Section E: Counterfactual ASSUME

Scenarios:

  • Assume temporary hold on one tool.
  • Assume tighter excursion threshold policy for one module.

Derivations:

  • contained_fail_lot under the assumption.
  • residual_fail_lot not contained by the assumption.

Expected teaching point:

  • ASSUME lets readers test interventions before operational changes.

Section F: Root Cause Hypothesis with ABDUCE

Task:

  • For a selected high-failure lot cohort, find smallest tool/module hypotheses that explain observed excursion pattern.

Expected output:

  • ranked candidate hypotheses (for example, tool sets or module-level hypotheses).

Teaching point:

  • ABDUCE provides plausible explanations, not guaranteed truth.

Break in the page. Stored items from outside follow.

Fixpoint trim_end (s : string) : string :=
  match s with
  | EmptyString => EmptyString
  | String c s' =>
      match trim_end s' with
      | EmptyString => if is_space c then EmptyString else String c EmptyString
      | String c' t => String c (String c' t)
      end
  end.

Definition trim (s : string) : string := trim_end (trim_start s).

End Text.

Module Cases.

Import Sample.

Definition session_s2 : ChatSession.t :=
  {| ChatSession.id := "s2"; ChatSession.title := "Chat 12:00:00";
     ChatSession.messages := [];
     ChatSession.created_at := "2024-01-01T12:00:00.000Z";
     ChatSession.updated_at := "2024-01-01T12:00:00.000Z";
     ChatSession.user_id := "u1" |}.

Definition list0 : ChatSessionsResponse.t :=
  {| ChatSessionsResponse.sessions := [session_s1];
     ChatSessionsResponse.total := 1 |}.

(** Session s1 after a rename. *)
Definition renamed_s1 : ChatSession.t :=
  {| ChatSession.id := "s1"; ChatSession.title := "GDPR questions";
     ChatSession.messages := [];
     ChatSession.created_at := "2024-01-01T00:00:00.000Z";
     ChatSession.updated_at := "2024-01-01T12:00:00.000Z";
     ChatSession.user_id := "u1" |}.

(** An answer for a session that the cache does not hold. *)
Definition response_s9 : ChatResponse.t :=
  {| ChatResponse.message := ChatResponse.message response0;
     ChatResponse.session_id := "s9";
     ChatResponse.sources := None |}.

(** Session s9 as the session list shows it, and a cache that holds the
    list but no entry for s9: the list has been fetched, the session
    itself has not. *)
Definition session_s9 : ChatSession.t :=
  {| ChatSession.id := "s9"; ChatSession.title := "Chat";
     ChatSession.messages := [];
     ChatSession.created_at := "2024-01-01T00:00:00.000Z";
     ChatSession.updated_at := "2024-01-01T00:00:00.000Z";
     ChatSession.user_id := "u1" |}.

Definition cache_listed : QueryCache :=
  {| CHAT_SESSION := ∅;
     CHAT_SESSIONS :=
       Some {| ChatSessionsResponse.sessions := [session_s9];
               ChatSessionsResponse.total := 1 |} |}.
Lemma attrs_items_witness :
  ∃ items,
    SlittingGroove.__attrs__ (E := string)
      (λ _, Some (SlittingGroove.VOther false)) example = inr items
    ∧ map fst items `sublist_of` SlittingGroove.attr_names
    ∧ (∀ n v, (n, v) ∈ items → SlittingGroove.truthy v = true)
    ∧ ("classifiers", SlittingGroove.VSet (SlittingGroove.classifiers example))
      ∈ items.
Proof.
  exact (attrs_items (E := string) (λ _, Some (SlittingGroove.VOther false))
           example (SlittingGroove.VOther false) (SlittingGroove.VOther false)
           eq_refl eq_refl).
Defined.

Lemma width_minus_usable_width_witness :
  SlittingGroove.width example - SlittingGroove.usable_width example
  = 2 * GenericElongationGroove.z1 (vee_groove 10)
    - GenericElongationGroove.usable_width (vee_groove 10).
Proof. exact (width_minus_usable_width (E := string) example). Defined.

Lemma local_depth_without_inner_zone_witness :
  SlittingGroove.__init__ (prepared lopsided_outer half_inner) 10 2 ∅
  = inr unshifted
  ∧ SlittingGroove.local_depth unshifted (-4)
    = GenericElongationGroove.local_depth lopsided_outer 4.
Proof.
  split; [vm_compute; reflexivity|].
  exact (local_depth_without_inner_zone (E := string) unshifted (-4) eq_refl).
Defined.

Lemma contour_increasing_witness :
  SlittingGroove.__init__ vee 10 2 ∅ = inr example
  ∧ Spec.increasing (np.col0 (SlittingGroove.contour_points example)) = true.
Proof.
  assert (SlittingGroove.__init__ vee 10 2 ∅ = inr example) as Hinit
    by (vm_compute; reflexivity).
  split; [exact Hinit|].
  exact (contour_increasing vee 10 2 ∅ example (-3, 0) Hinit
           eq_refl eq_refl eq_refl eq_refl).
Defined.

Lemma seam_on_axis_witness :
  ∃ qi qo,
    qi ∈ GenericElongationGroove.contour_points (vee_groove 8)
    ∧ qo ∈ GenericElongationGroove.contour_points (vee_groove 10)
    ∧ fst qi = 0 ∧ fst qo = 0
    ∧ snd qo = snd qi + 2
    ∧ (3, 10) = (3, snd qo).
Proof.
  exact (seam_on_axis (vee_groove 8) (vee_groove 10) 3 2 (3, 10)
           eq_refl eq_refl).
Defined.

Lemma cached_geometry_witness :
  SlittingGroove.__init__ vee 10 2 ∅ = inr example
  ∧ shapely.mkLineString (SlittingGroove.contour_points example)
    = inr (SlittingGroove.contour_line example)
  ∧ shapely.mkPolygon (SlittingGroove.contour_line example)
    = inr (SlittingGroove.cross_section example)
  ∧ ∃ outer, vee (SlittingGroove.outer_kwargs 10 ∅) = inr outer
             ∧ SlittingGroove.depth example = GenericElongationGroove.depth outer.
Proof.
  assert (SlittingGroove.__init__ vee 10 2 ∅ = inr example) as Hinit
    by (vm_compute; reflexivity).
  split; [exact Hinit|].
  exact (cached_geometry vee 10 2 ∅ example Hinit).
Defined.
Lemma preorder_locs_valid (n : node) :
  forall l x, In x (preorder_locs n l) ->
    exists m d, x = l ++ m /\ node_at n m = Some d.
Proof.
  induction n as [n IH] using node_ind'. intros l x H.
  rewrite preorder_locs_unfold in H. destruct H as [<-|H].
  - exists [], n. rewrite app_nil_r. auto.
  - destruct (preorder_children_In _ _ _ _ H) as (i & c & _ & Hc & Hx).
    rewrite Nat.sub_0_r in Hc. rewrite Forall_forall in IH.
    destruct (IH c (nth_error_In _ _ Hc) _ _ Hx) as (m & d & -> & Hd).
    exists (i :: m), d. split.
    + rewrite <- app_assoc. reflexivity.
    + simpl. rewrite Hc. exact Hd.
Qed.

Lemma forallb_nth {A : Type} (P : A -> bool) (l : list A) (i : nat) (x : A) :
  forallb P l = true -> nth_error l i = Some x -> P x = true.
Proof.
  intros H Hx. rewrite forallb_forall in H. apply H.
  eapply nth_error_In. exact Hx.
Qed.
(** X5: compiling a reaction between formal species advances the allocator
    by the number of its products, and by three more when it has no
    reactant (the synthesized fuel species). *)
Theorem rxn_allocation (R P : list sp) (rev : bool) (n : nat) :
  exists s,
    rxn (rx R P rev) n
    = Some (s, n + (match R with [] => 3 | _ => 0 end) + List.length P).
Proof.
  rewrite rxn_run. eexists. do 2 f_equal.
  unfold produce_end, react_end, flux_cost.
  destruct R, P as [|t [|u P]]; cbn [List.length]; lia.
Qed.

(** X6: the reactant side of a reaction is always two complexes, whatever
    the number of reactants, and the product side is none, one or two
    complexes for no, one or more products. *)
Theorem gate_sizes (R P : list sp) (rev : bool) (n : nat) :
  exists react n1 prod n2,
    react_of (rx R P rev) n = Some (react, n1)
    /\ produce_of (rx R P rev) react n1 = Some (prod, n2)
    /\ List.length react = 2
    /\ List.length prod = Nat.min 2 (List.length P).
Proof.
  rewrite react_of_run. do 4 eexists. split; [reflexivity|].
  split; [apply produce_of_run|].
  split; [destruct R; reflexivity|].
  destruct P as [|t [|u P]]; reflexivity.
Qed.

Lemma react_core_strand (n : nat) (R P : list sp) :
  exists core rest mr,
    react_at n R P = core :: rest
    /\ In (mr :: anchor_s n R :: flux_domains (dname (handle n R)) P)
          (strands core).
Proof.
  destruct R as [|a R]; cbn [react_at anchor_s handle h_at dname].
  - do 3 eexists. split; [reflexivity|].
    rewrite r0_core_strands. now left.
  - do 3 eexists. split; [reflexivity|].
    rewrite rgate_core_strands. apply in_or_app; right. now left.
Qed.

Lemma produce_top_strand (n : nat) (R : list sp) (t : sp) (P : list sp) :
  exists top rest pre,
    produce_at n R (t :: P) = top :: rest
    /\ last (strands top) []
       = (pre ++ [comp (spf t); comp (handle n R); comp (anchor_s n R)])%list
    /\ (P = [] -> pre = []).
Proof.
  destruct P as [|u P]; cbn [produce_at].
  - exists (p1_top (anchor_s n R) (handle n R) t), [], [].
    now repeat split.
  - do 2 eexists.
    exists (List.rev (map comp (history_domains
              (with_history (react_end n R (t :: u :: P)) (u :: P))))).
    split; [reflexivity|]. split; [|discriminate].
    rewrite pgate_top_strands.
    change (?x :: ?l ++ [?y])%list with ((x :: l) ++ [y])%list.
    rewrite last_last. cbn [map List.rev]. rewrite <- !app_assoc. reflexivity.
Qed.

Section G: Decision Justification with EXPLAIN

Explain these:

  • why a lot is classified high risk.
  • why a lot remains residual risk after a chosen assumption.

Expected output:

  • compact proof/trace path showing contributing rules and facts.

Teaching point:

  • operational decisions become auditable and teachable.

Section H: Final Validation Checklist

  • one module/tool should clearly dominate risk in this dataset slice.
  • assumption should reduce impacted fail-lot set.
  • abduced hypotheses should align with derived high-signal module/tool.
  • explanations should reference concrete facts and derived relations.

5) Markdown-First Pedagogy Requirements

Each code cell must be preceded by markdown that states:

  • what this cell does.
  • why it matters operationally.
  • what output shape to expect.

For Locy cells, add short reading tips:

  • how to read each CREATE RULE.
  • what relation keys represent.
  • what would indicate a modeling bug.

6) Scope for v1 Notebook

In scope:

  • end-to-end reproducible notebook using prepared SECOM-derived data.
  • one full thread demonstrating DERIVE -> ASSUME -> ABDUCE -> EXPLAIN.
  • schema-first modeling and explicit expected outcomes.

Out of scope (v1):

  • online feature engineering notebooks.
  • training ML models in-notebook.
  • real fab-identifiable tool naming.

7) Follow-on v2 Ideas

  • Add temporal windows (within last N hours) for excursion propagation.
  • Add maintenance logs as another fact source.
  • Add multi-line manufacturing module support and comparative risk scoring.